__Task goal__:
Within the records, how many lines hold the word "self"? State that number alone.
────
(** Every sleeper-berth interval of the log gives one period, in the
    order of the log, with the interval's start and end and the decimal
    hours between them; the period is valid for a restart when those hours
    reach the minimum of the limits. *)
Lemma sleeper_periods_match (self : AdvancedHOSComplianceEngine)
    (log_entries : list LogEntry) (now : datetime)
    (periods : list SleeperBerthPeriod) :
  Forall (fun e => has_end e = true) log_entries ->
  _calculate_sleeper_berth_periods self log_entries now = Ok periods ->
  Forall2
    (fun p x =>
       sb_start_time p = start_time x
       /\ sb_end_time p = end_time x
       /\ (is_valid_for_restart p = true
           <-> dec_leb (min_34_hour_restart_hours (limits self)) (duration_hours p)
               = true)
       /\ forall en, end_time x = Some en ->
                     duration_hours p = decimal_hours (en - start_time x))
    periods (filter (status_is SLEEPER_BERTH) log_entries).
Proof.
  intros Hc. unfold _calculate_sleeper_berth_periods.
  set (xs := filter (status_is SLEEPER_BERTH) log_entries).
  intros H.
  assert (Hin : Forall (fun p => sb_end_time p <> None)
                  (map (sleeper_period_of self now) xs)).
  { apply Forall_forall. intros p Hp.
    apply in_map_iff in Hp. destruct Hp as (x & <- & Hx).
    apply filter_In in Hx. destruct Hx as [Hx _].
    rewrite Forall_forall in Hc. specialize (Hc x Hx). unfold has_end in Hc.
    simpl. destruct (end_time x); [discriminate | discriminate Hc]. }
  destruct (validate_split_core _ Hin) as (result & Hres & Hcore).
  rewrite Hres in H. injection H as <-. clear Hres Hin.
  revert result Hcore. induction xs as [| x xs IH]; intros result Hcore.
  - destruct result; [constructor | discriminate Hcore].
  - destruct result as [| p result]; [discriminate Hcore |].
    assert (Hpc : period_core p = period_core (sleeper_period_of self now x))
      by exact (f_equal (hd (period_core p)) Hcore).
    assert (Hrest : map period_core result
                    = map period_core (map (sleeper_period_of self now) xs))
      by exact (f_equal (@tl _) Hcore).
    constructor; [| apply IH; exact Hrest].
    destruct (core_fields _ _ Hpc) as (Hst & Hen & Hdur & Hval).
    split; [exact Hst |]. split; [exact Hen |].
    split.
    + rewrite Hval, Hdur. simpl. unfold dec_geb. reflexivity.
    + intros en Een. rewrite Hdur. simpl. rewrite Een. reflexivity.
Qed.

(** For an interval of a whole number of minutes, up to three days, the
    decimal hours reach 34.00 exactly when the interval lasts 34 hours. *)
Lemma flag_agrees_minutes (m : Z) :
  0 <= m <= 4320 ->
  dec_leb (cents 3400) (decimal_hours (timedelta_minutes m)) = true
  <-> timedelta_hours 34 <= timedelta_minutes m.
Proof.
  intros Hm.
  assert (H : flag_agrees m = true)
    by (apply (forall_upto_spec 4320); [vm_compute; reflexivity | exact Hm]).
  unfold flag_agrees in H. apply Bool.eqb_prop in H.
  rewrite H. apply Z.leb_le.
Qed.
────
__Written reply__:
6